- Activity -
Could you reproduce, from the records below, everything from the line with "consumes: the map" down to the line with "if Qlt_bool t 0.5 then 4 * t * t * t", keeping both of those lines and changing nothing?

- Data to process -

(** C35: the window and the program stay in step.  From a start with no dialog open, in
    every run of touches, dismissed dialogs, posted handlers, redraws and events from
    elsewhere: exactly one tab is marked, that of the page shown; the pool dialog is on
    screen exactly when the program has one open; the program has gone through exactly the
    events the touches stand for, each of them legal where it happened (a dialog's events
    while it is open, a page's while none is), and the QoS page is shown only after having
    been refreshed; what can be touched is exactly what the page or dialog offers, every
    one of these touches has a handler that completes, and changes the program and the
    window as [touch_effect] says, widget by widget, and nothing else: the Apply button of
    the QoS page asks for the limits its two fields show, each field takes what its keypad
    returns, the pool dialog's Apply stores its pool and wakes the control thread, and so
    on; every page is one touch away when no dialog is open; and every named widget on
    screen, and of the keypads, has a rule for its class and name in the style sheet, but
    for the three line edits that are named only to be looked up ([lookup_names]). *)
Theorem window_in_step {K} (kern : Kernel K) (qt : Qt) (fd_wan fd_lan : Z) (s0 : system K)
    (es : list (event (K := K))) (w : window K)
    (H0 : g_dialog (y_gui s0) = None) (Hrun : win_run kern qt fd_wan fd_lan s0 es w) :
  sys_run kern qt fd_wan fd_lan es s0 = Some (v_sys w) /\ legal kern qt fd_wan fd_lan es s0 /\
  (v_page w < 4)%nat /\ (forall j, v_checked w !! j = Some true <-> j = v_page w) /\
  (v_modal w = Some DhcpOpen <-> g_dialog (y_gui (v_sys w)) <> None) /\
  (v_page w = 1%nat -> EvPageEnter ∈ es) /\
  touch w = offered (v_page w) (v_modal w) /\
  (forall sl us, sl ∈ touch w -> exists ev k s',
     on_touch sl us w = Some (ev, k) /\ sys_run kern qt fd_wan fd_lan ev (v_sys w) = Some s' /\
     touch_effect qt sl us w (k s')) /\
  (v_modal w = None -> forall page, (page < 4)%nat -> exists ev w',
     win_run kern qt fd_wan fd_lan s0 (es ++ ev) w' /\ v_page w' = page /\ v_modal w' = None) /\
  Forall (fun n => n ∈ styled_names DARK_STYLESHEET \/ snd n ∈ lookup_names) (named (screen w)) /\
  (forall title p, Forall (fun n => n ∈ styled_names DARK_STYLESHEET) (named (NumPadDialog qt title p))).
Proof.
  pose proof (win_run_ok _ _ _ _ _ _ _ H0 Hrun) as Hw. pose proof Hw as [H1 H2 [Hp Hc] H4 H5].
  pose proof (touch_offered _ _ _ _ _ _ _ Hw) as Ht.
  split; [done|]. split; [done|]. split; [done|]. split; [|split; [done|]; split; [done|]; split; [done|]; split; [|split; [|split]]]; cycle -1.
  - intros title p. apply keypad_named.
  - intros j. rewrite Hc. destruct (v_page w) as [|[|[|[|]]]]; [..|lia];
      (match goal with |- context [checked_tab ?i] => let l := eval vm_compute in (checked_tab i) in change (checked_tab i) with l end;
       destruct j as [|[|[|[|j]]]]; vm_compute; split; congruence).
  - intros sl us Hsl. destruct (touch_total kern qt fd_wan fd_lan s0 es w sl us Hw Hsl) as (ev & k & s' & Ek & Hr).
    exists ev, k, s'. split; [done|]. split; [done|]. by eapply touch_has_effect.
  - intros Hm page Hpage. destruct (touch_total kern qt fd_wan fd_lan s0 es w (SlTab (Z.of_nat page)) [] Hw) as (ev & k & s' & Ek & Hr).
    { rewrite Ht, Hm. cbn [offered]. right. apply elem_of_app. right.
      destruct page as [|[|[|[|]]]]; [..|lia]; in_list. }
    exists ev, (k s'). split; [|cbn in Ek; injection Ek as _ <-; cbn; split; [lia|done]].
    eapply wr_touch; [exact Hrun| |exact Ek|exact Hr]. rewrite Ht, Hm. cbn [offered]. right. apply elem_of_app. right.
    destruct page as [|[|[|[|]]]]; [..|lia]; in_list.
  - unfold screen. destruct (v_modal w) as [[|saving]|].
    + destruct (g_dialog (y_gui (v_sys w))) as [d|]; [|constructor]. cbn -[styled_names].
      repeat (apply Forall_cons_2; [first [right; in_list; fail|left; apply (bool_decide_unpack _); vm_compute; exact I]|]). constructor.
    + destruct saving; cbn -[styled_names];
        repeat (apply Forall_cons_2; [left; apply (bool_decide_unpack _); vm_compute; exact I|]); constructor.
    + eapply Forall_impl; [apply main_named; by rewrite Hc|]. by left.
Qed.

(** Names styled for widgets that no constructor makes. *)
Definition made_names : list string :=
  ["section_title"; "btn_primary"; "btn_danger"; "header_frame"; "header_title"; "btn_header_icon"; "tab_bar_frame"]%string.
Example dead_style_names :
  List.filter (fun n => negb (bool_decide (snd n ∈ made_names))) (styled_names DARK_STYLESHEET)
  = [("QListWidget", "nav_list"); ("QLabel", "field_label"); ("QPushButton", "role_btn"); ("QPushButton", "spin_btn")]%string.
Proof. vm_compute. reflexivity. Qed.

(** The switch asks for a mode change. *)
Lemma gui_switch_dirty {K : Type} (s : system K) : mode_config_dirty (mode (tel (gui_switch true true s))) = true.
Proof. reflexivity. Qed.

(** From the overview to the QoS page, then a touch of the switch. *)
Lemma window_in_step_witness : exists s0 es w,
  boot w_net qt_digits Config0 None true true None (world0 (fun i => Z.of_nat i * 1000000) []) = Some s0 /\
  win_run w_net qt_digits 7 8 s0 es w /\ v_page w = 1%nat /\ mode_config_dirty (mode (tel (v_sys w))) = true /\
  touch w = offered 1 None.
Proof.
  destruct (boot w_net qt_digits Config0 None true true None (world0 (fun i => Z.of_nat i * 1000000) [])) as [s0|] eqn:Eb;
    [|exfalso; vm_compute in Eb; discriminate].
  assert (g_dialog (y_gui s0) = None) as H0 by (vm_compute in Eb; injection Eb as <-; reflexivity).
  pose (w0 := Win 0 (checked_tab 0) None 0 false DevicePage0 s0).
  pose (s1 := gui_page s0 (qos_refresh_from_backend qt_digits (tel s0))).
  pose (w1 := Win 1 (checked_tab 1) None 0 false DevicePage0 s1).
  pose (w2 := same w1 (gui_switch true true s1)).
  assert (win_run w_net qt_digits 7 8 s0 [] w0) as R0 by constructor.
  assert (SlTab 1 ∈ touch w0) as T0.
  { destruct (window_in_step w_net qt_digits 7 8 s0 [] w0 H0 R0) as (_ & _ & _ & _ & _ & _ & -> & _). in_list. }
  assert (win_run w_net qt_digits 7 8 s0 [EvPageEnter] w1) as R1.
  { refine (wr_touch w_net qt_digits 7 8 s0 [] w0 (SlTab 1) [] [EvPageEnter] _ s1 R0 T0 eq_refl eq_refl). }
  assert (SlToggleAccel ∈ touch w1) as T1.
  { destruct (window_in_step w_net qt_digits 7 8 s0 _ w1 H0 R1) as (_ & _ & _ & _ & _ & _ & -> & _). in_list. }
  assert (win_run w_net qt_digits 7 8 s0 [EvPageEnter; EvSwitch true true] w2) as R2.
  { refine (wr_touch w_net qt_digits 7 8 s0 [EvPageEnter] w1 SlToggleAccel [] [EvSwitch true true] _ _ R1 T1 eq_refl eq_refl). }
  exists s0, [EvPageEnter; EvSwitch true true], w2. split; [reflexivity|]. split; [exact R2|]. split; [reflexivity|].
  split; [exact (gui_switch_dirty s1)|].
  exact (proj1 (proj2 (proj2 (proj2 (proj2 (proj2 (proj2 (window_in_step w_net qt_digits 7 8 s0 _ w2 H0 R2)))))))).
Defined.
(* ===== verification/Ownership.v ===== *)
(** Who owns the packet sockets and eventfds, from [App::App] to [App::~App] ([App.cpp],
    [App.hpp], [ControlPlane.cpp], [main.cpp]).

    A [RawSocketManager] is made by [App::init], moved into the forwarding engine, from
    there into a worker thread's argument and into the closure of its receive thread, whose
    end destroys it. The processing thread of the other direction, and the DHCP service,
    know its descriptor as a number only. The steps of the main thread, of the workers with
    their two threads each, and of the control plane's threads (which open and close
    descriptors of their own) interleave; the process is that of [Descriptors]. *)
From Stdlib Require Import ZArith Lia Ascii String.
From stdpp Require Import base numbers gmap strings list.
From S2P Require Import Prelude Text Descriptors StopTokens App.
#[local] Open Scope Z_scope.
#[local] Open Scope list_scope.

(** * State *)
Inductive tstate := TNone | TRun | TEnd.
(** Where the thread running [worker_event_loop] is: not started, before the start of the
    receive thread, of the processing thread, joining the one, joining the other, ended. *)
Inductive worker_pc := WNone | WArg | WRx | WBoth | WJoinRx | WDone.
(** X17.  The directory [DownloadCover] wrote into serves
    [DownloadBackground].  In the world a successful [DownloadCover] leaves,
    if the destination can be written and no directory sits at
    [background.png], [DownloadBackground] for the same [destPath] returns
    nil on a 200 response, [background.png] holds the body as far as the
    device has room, and [cover.png] stays as it is. *)
Theorem DownloadBackground_after_DownloadCover
    (source : Source) (level : LevelInfo) (destPath : string)
    (url : string) (jerr : option error) (resp : Response) (w : World) :
  let w1 := snd (DownloadCover network source level destPath w) in
  let out := DownloadBackground network source level destPath w1 in
  fst (DownloadCover network source level destPath w) = None ->
  JoinUrl ("https://" ++ Host source) (UseBackground_Item_Image_Url level)
    = (url, jerr) ->
  network url = inl resp ->
  StatusCode resp = 200%Z ->
  (forall m : N,
     dirs (fs w1) !! path_Clean destPath = Some m -> dir_writable m = true) ->
  dirs (fs w1) !! path_Join destPath "background.png" = None ->
  fst out = None /\
  files (fs (snd out)) !! path_Join destPath "background.png"
    = Some (firstn (free (fs w1)) (bytes (Body resp))) /\
  files (fs (snd out)) !! path_Join destPath "cover.png"
    = files (fs w1) !! path_Join destPath "cover.png".
Proof.
  intros w1 out Hcover Hjoin Hnet Hstatus Hmode Hnodir.
  destruct (path_Join_plain destPath "background.png" plain_background)
    as (Hclean & Hparent & Helems & _).
  destruct (path_Join_plain destPath "cover.png" plain_cover)
    as (_ & _ & Helems_cover & _).
  destruct (DownloadCover_nil_directory source level destPath w Hcover)
    as [m Hm].
  fold w1 in Hm. pose proof (Hmode m Hm) as Hwritable.
  assert (Hname : path_Join destPath "background.png" <> "").
  { intros Hempty. apply (f_equal path_elems) in Hempty.
    rewrite Helems in Hempty. destruct (path_elems destPath); discriminate. }
  assert (Hdistinct : path_Join destPath "cover.png"
                      <> path_Join destPath "background.png").
  { intros Hsame. apply (f_equal path_elems) in Hsame.
    rewrite Helems, Helems_cover in Hsame.
    apply app_inv_head in Hsame. discriminate Hsame. }
  rewrite <- Hparent in Hm.
  pose proof (fs_Create_succeeds _ (fs w1) m Hname Hclean Hnodir Hm Hwritable)
    as Hcreate.
  subst out.
  rewrite (DownloadBackground_created source level destPath url jerr resp w1
             _ _ Hjoin Hnet Hstatus Hcreate).
  cbn [fst snd fs]. rewrite Hclean.
  split; [reflexivity|]. split.
  - rewrite fs_Write_content by (cbn [files]; apply lookup_insert_eq).
    reflexivity.
  - rewrite fs_Write_other by exact Hdistinct. cbn [files].
    apply lookup_insert_ne. congruence.
Qed.

End PipelineDirectories.

(** The destination is written [/tmp/out/../out2/a]: neither [/tmp/out] nor
    [/tmp/out2] exists.  Both are made, and the cover goes to [/tmp/out2/a]. *)
Lemma DownloadCover_makes_destination_example :
  let network := Fixture.cover Fixture.picture in
  let out := DownloadCover (pkg := Stub.sonolus) (lib := Stub.golib)
               network Stub.potato Stub.item "/tmp/out/../out2/a" (Stub.disk 4) in
  dirs (fs (Stub.disk 4)) !! "/tmp/out" = None /\
  dirs (fs (Stub.disk 4)) !! "/tmp/out2" = None /\
  path_Clean "/tmp/out/../out2/a" = "/tmp/out2/a" /\
  path_Join "/tmp/out/../out2/a" "cover.png" = "/tmp/out2/a/cover.png" /\
  dirs (fs (snd out)) !! "/tmp/out" = Some mode_0755 /\
  fst out = None /\
  is_Some (dirs (fs (snd out)) !! path_Clean "/tmp/out/../out2/a") /\
  files (fs (snd out)) !! path_Join "/tmp/out/../out2/a" "cover.png"
    = Some [Byte.x89; Byte.x50; Byte.x4e; Byte.x47].
Proof.
  intros network out.
  do 5 (split; [vm_compute; reflexivity|]).
  apply (DownloadCover_makes_destination (pkg := Stub.sonolus) (lib := Stub.golib)
           network Stub.potato Stub.item "/tmp/out/../out2/a"
           "https://ptlv.sevenc7c.com/cover.png"
           (mkResponse 200 Fixture.picture) (image_Rect 0 0 100 50) (Stub.disk 4)).
  - reflexivity.
  - reflexivity.
  - reflexivity.
  - reflexivity.
  - vm_compute. reflexivity.
  - intros m Hm. vm_compute in Hm. discriminate Hm.
  - vm_compute. reflexivity.
  - vm_compute. reflexivity.
  - vm_compute. lia.
Defined.

(** The cover, then the background, into [/tmp/out], which does not exist
    at the start. *)
Lemma DownloadBackground_after_DownloadCover_example :
  let body := mkStream [Byte.x47; Byte.x49; Byte.x46] None in
  let network := Fixture.assets Fixture.picture body in
  let w1 := snd (DownloadCover (pkg := Stub.sonolus) (lib := Stub.golib)
                   network Stub.potato Stub.item "/tmp/out" (Stub.disk 8)) in
  let out := DownloadBackground (pkg := Stub.sonolus)
               network Stub.potato Stub.item "/tmp/out" w1 in
  dirs (fs (Stub.disk 8)) !! "/tmp/out" = None /\
  fst out = None /\
  files (fs (snd out)) !! "/tmp/out/background.png"
    = Some [Byte.x47; Byte.x49; Byte.x46] /\
  files (fs (snd out)) !! "/tmp/out/cover.png"
    = Some [Byte.x89; Byte.x50; Byte.x4e; Byte.x47].
Proof.
  intros body network w1 out.
  split; [vm_compute; reflexivity|].
  destruct (DownloadBackground_after_DownloadCover
              (pkg := Stub.sonolus) (lib := Stub.golib)
              network Stub.potato Stub.item "/tmp/out"
              "https://ptlv.sevenc7c.com/background.png" None
              (mkResponse 200 body) (Stub.disk 8))
    as (Hnil & Hbackground & Hcover).
  - vm_compute. reflexivity.
  - reflexivity.
  - reflexivity.
  - reflexivity.
  - intros m Hm. vm_compute in Hm. inversion Hm. reflexivity.
  - vm_compute. reflexivity.
  - split; [exact Hnil|]. split.
    + etransitivity; [exact Hbackground|]. vm_compute. reflexivity.
    + etransitivity; [exact Hcover|]. vm_compute. reflexivity.
Defined.
(** * animate.js: easing catalog and animation driver

    A shallow embedding of [src/easing.ts] and [src/animate.ts].

    Numbers.  The source computes on JavaScript numbers.  The development
    idealises them as rationals [Q]: every arithmetic operation is exact,
    which is the reading under which the specification states its
    formulas ("for every real t", "under exact arithmetic").  Rounding,
    infinities and NaN are outside the model; a division by 0 has the
    value 0 in [Q], and no statement below depends on one.  Where the
    code depends on a [number] variable holding no number it is
    modelled: an unassigned [let] is [None], and the falsy test of [||]
    on a number is a test against 0.

    Host.  The browser is modelled by the three facilities the driver
    consumes: the map of animation frame callbacks behind
    [requestAnimationFrame]/[cancelAnimationFrame], the event listener
    lists behind [addEventListener]/[removeEventListener], and the value
    of [this] a callback is invoked with. *)

From Stdlib Require Import QArith Qpower Lqa Lia List String ZArith Bool Arith.
Import ListNotations.

Open Scope Q_scope.

(* ================================================================= *)
(** ** Numbers *)

(** [x < y] on numbers, as a boolean test. *)
Definition Qlt_bool (x y : Q) : bool := negb (Qle_bool y x).

(** Truthiness of a number: [0] is falsy. *)
Definition truthy (x : Q) : bool := negb (Qeq_bool x 0).

(* ================================================================= *)
(** ** easing.ts *)

Module Easing.

(** [export type EasingFunction = (t: number) => number] *)
Definition EasingFunction : Type := Q -> Q.

(** A prefix decrement [--t] assigns [t - 1] to the parameter and yields
    the new value; every later read of [t] in the same expression sees
    the decremented value.  It is written as a rebinding of [t] that
    scopes over the arithmetic expression it occurs in. *)

Definition linear (t : Q) : Q := t.

Definition easeInQuad (t : Q) : Q := t * t.

Definition easeOutQuad (t : Q) : Q := t * (2 - t).

Definition easeInOutQuad (t : Q) : Q :=
  if Qlt_bool t 0.5 then 2 * t * t else - (1) + (4 - 2 * t) * t.

Definition easeInCubic (t : Q) : Q := t * t * t.

Definition easeOutCubic (t : Q) : Q :=
  let t := t - 1 in t * t * t + 1.

Definition easeInOutCubic (t : Q) : Q :=
  if Qlt_bool t 0.5 then 4 * t * t * t
  else (t - 1) * (2 * t - 2) * (2 * t - 2) + 1.
(** * Factory graph synthesis (src/factory.ts)

    A shallow embedding of [produce], [handleByproducts],
    [handleIndustryLinks], [sanityCheck] and [buildFactory].

    Number model: a JavaScript [number] holding a rate, a quantity or a split
    fraction is an exact rational ([Q]); one holding a count is an integer
    ([Z]).  [Math.ceil] is [Qceiling].  Rounding of IEEE doubles is outside
    the model.

    Object model: every node of the graph is an object that the others hold
    by reference.  A reference is a typed index into the registry of the
    [FactoryGraph] (creation order); a JavaScript [Set] of nodes is the list
    of its members in insertion order, without repetition.

    Exceptions and loops: a computation returns [Ok], throws ([Throw]) or
    exhausts the recursion budget of the model ([OutOfFuel]). *)

From Stdlib Require Import ZArith QArith Qround Lia.
From stdpp Require Import base decidable option list sorting strings.

Open Scope Z_scope.

(** ** Items and recipes (interface of ./items and ./recipes) *)

(** Modelled from the spec: ./items is not part of the sources.  "Item —
    polymorphic over variants {Ore, Craftable}"; [isOre(item) -> bool]. *)
Inductive Item : Type :=
  | Ore (name : string)
  | Craftable (name : string).

#[global] Instance Item_eq_dec : EqDecision Item.
Proof. solve_decision. Defined.

Definition isOre (item : Item) : bool :=
  match item with
  | Ore _ => true
  | Craftable _ => false
  end.

(** [{item, quantity}] *)
Record Quantity : Type := mkQuantity {
  q_item : Item;
  quantity : Q
}.

(** Modelled from the spec: ./recipes is not part of the sources.  "Recipe —
    product (item, quantity produced per run), ingredients (ordered sequence
    of {item, quantity}), byproducts (sequence of {item, quantity}), time". *)
Record Recipe : Type := mkRecipe {
  product : Quantity;
  ingredients : list Quantity;
  byproducts : list Quantity;
  time : Q
}.

(** The recipe table of ./recipes: the objects [findRecipe] hands out. *)
Definition Recipes : Type := list Recipe.

Definition makes (item : Item) (r : Recipe) : bool :=
  bool_decide (q_item (product r) = item).

(** Modelled from the spec: [findRecipe(item) -> Recipe], "looked up by
    item".  The recipe returned is the object stored in the table, not a
    copy; an item without a recipe is a precondition violation. *)
Definition findRecipe (db : Recipes) (item : Item) : option Recipe :=
  find (makes item) db.
Lemma no_dot_num_to_string (n : js_number) : no_dot (num_to_string n) = true.
Proof.
  destruct n as [z|]; [|done]. simpl. unfold NilEmpty.string_of_int.
  assert (Hu : forall u, no_dot (NilEmpty.string_of_uint u) = true) by (induction u; simpl; auto).
  destruct (Z.to_int z); simpl; auto.
Qed.

Lemma no_dot_pad (n : js_number) : no_dot (pad n) = true.
Proof.
  unfold pad, pad_start. rewrite no_dot_app, no_dot_num_to_string, andb_true_r.
  generalize (2 - String.length (num_to_string n))%nat as k. induction k as [|k IH]; [done|]. exact IH.
Qed.

Lemma no_dot_date_token tz tv : no_dot (Part000.date_token tz tv) = true.
Proof. unfold Part000.date_token. rewrite !no_dot_app, !no_dot_pad, no_dot_num_to_string. done. Qed.

Lemma split_at_dot (a b s t : string) :
  no_dot a = true -> no_dot b = true -> a +:+ "." +:+ s = b +:+ "." +:+ t -> a = b /\ s = t.
Proof.
  revert b. induction a as [|c a IH]; intros [|c' b] Ha Hb E.
  - split; [done|]. injection E as E. exact E.
  - exfalso. rewrite string_app_nil_l, string_app_cons in E. injection E as E1 _. subst c'.
    simpl in Hb. discriminate Hb.
  - exfalso. rewrite string_app_nil_l, string_app_cons in E. injection E as E1 _. subst c.
    simpl in Ha. discriminate Ha.
  - rewrite !string_app_cons in E. injection E as -> E.
    simpl in Ha, Hb. apply andb_true_iff in Ha as [_ Ha]. apply andb_true_iff in Hb as [_ Hb].
    destruct (IH b Ha Hb E) as [-> ->]. done.
Qed.

Lemma index_to_string_inj (i j : option Z) : index_to_string i = index_to_string j -> i = j.
Proof.
  assert (Hu : forall z, num_to_string (Some z) <> "undefined").
  { intros z E. pose proof (NilEmpty.isi (Z.to_int z)) as H. simpl in E. rewrite E in H. discriminate H. }
  destruct i as [a|], j as [b|]; simpl; intros E.
  - f_equal. apply num_to_string_inj, E.
  - exfalso. apply (Hu a), E.
  - exfalso. apply (Hu b). symmetry. exact E.
  - reflexivity.
Qed.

- Result for this task -
    consumes: the map of animation frame callbacks behind
    [requestAnimationFrame]/[cancelAnimationFrame], the event listener
    lists behind [addEventListener]/[removeEventListener], and the value
    of [this] a callback is invoked with. *)

From Stdlib Require Import QArith Qpower Lqa Lia List String ZArith Bool Arith.
Import ListNotations.

Open Scope Q_scope.

(* ================================================================= *)
(** ** Numbers *)

(** [x < y] on numbers, as a boolean test. *)
Definition Qlt_bool (x y : Q) : bool := negb (Qle_bool y x).

(** Truthiness of a number: [0] is falsy. *)
Definition truthy (x : Q) : bool := negb (Qeq_bool x 0).

(* ================================================================= *)
(** ** easing.ts *)

Module Easing.

(** [export type EasingFunction = (t: number) => number] *)
Definition EasingFunction : Type := Q -> Q.

(** A prefix decrement [--t] assigns [t - 1] to the parameter and yields
    the new value; every later read of [t] in the same expression sees
    the decremented value.  It is written as a rebinding of [t] that
    scopes over the arithmetic expression it occurs in. *)

Definition linear (t : Q) : Q := t.

Definition easeInQuad (t : Q) : Q := t * t.

Definition easeOutQuad (t : Q) : Q := t * (2 - t).

Definition easeInOutQuad (t : Q) : Q :=
  if Qlt_bool t 0.5 then 2 * t * t else - (1) + (4 - 2 * t) * t.

Definition easeInCubic (t : Q) : Q := t * t * t.

Definition easeOutCubic (t : Q) : Q :=
  let t := t - 1 in t * t * t + 1.

Definition easeInOutCubic (t : Q) : Q :=
  if Qlt_bool t 0.5 then 4 * t * t * t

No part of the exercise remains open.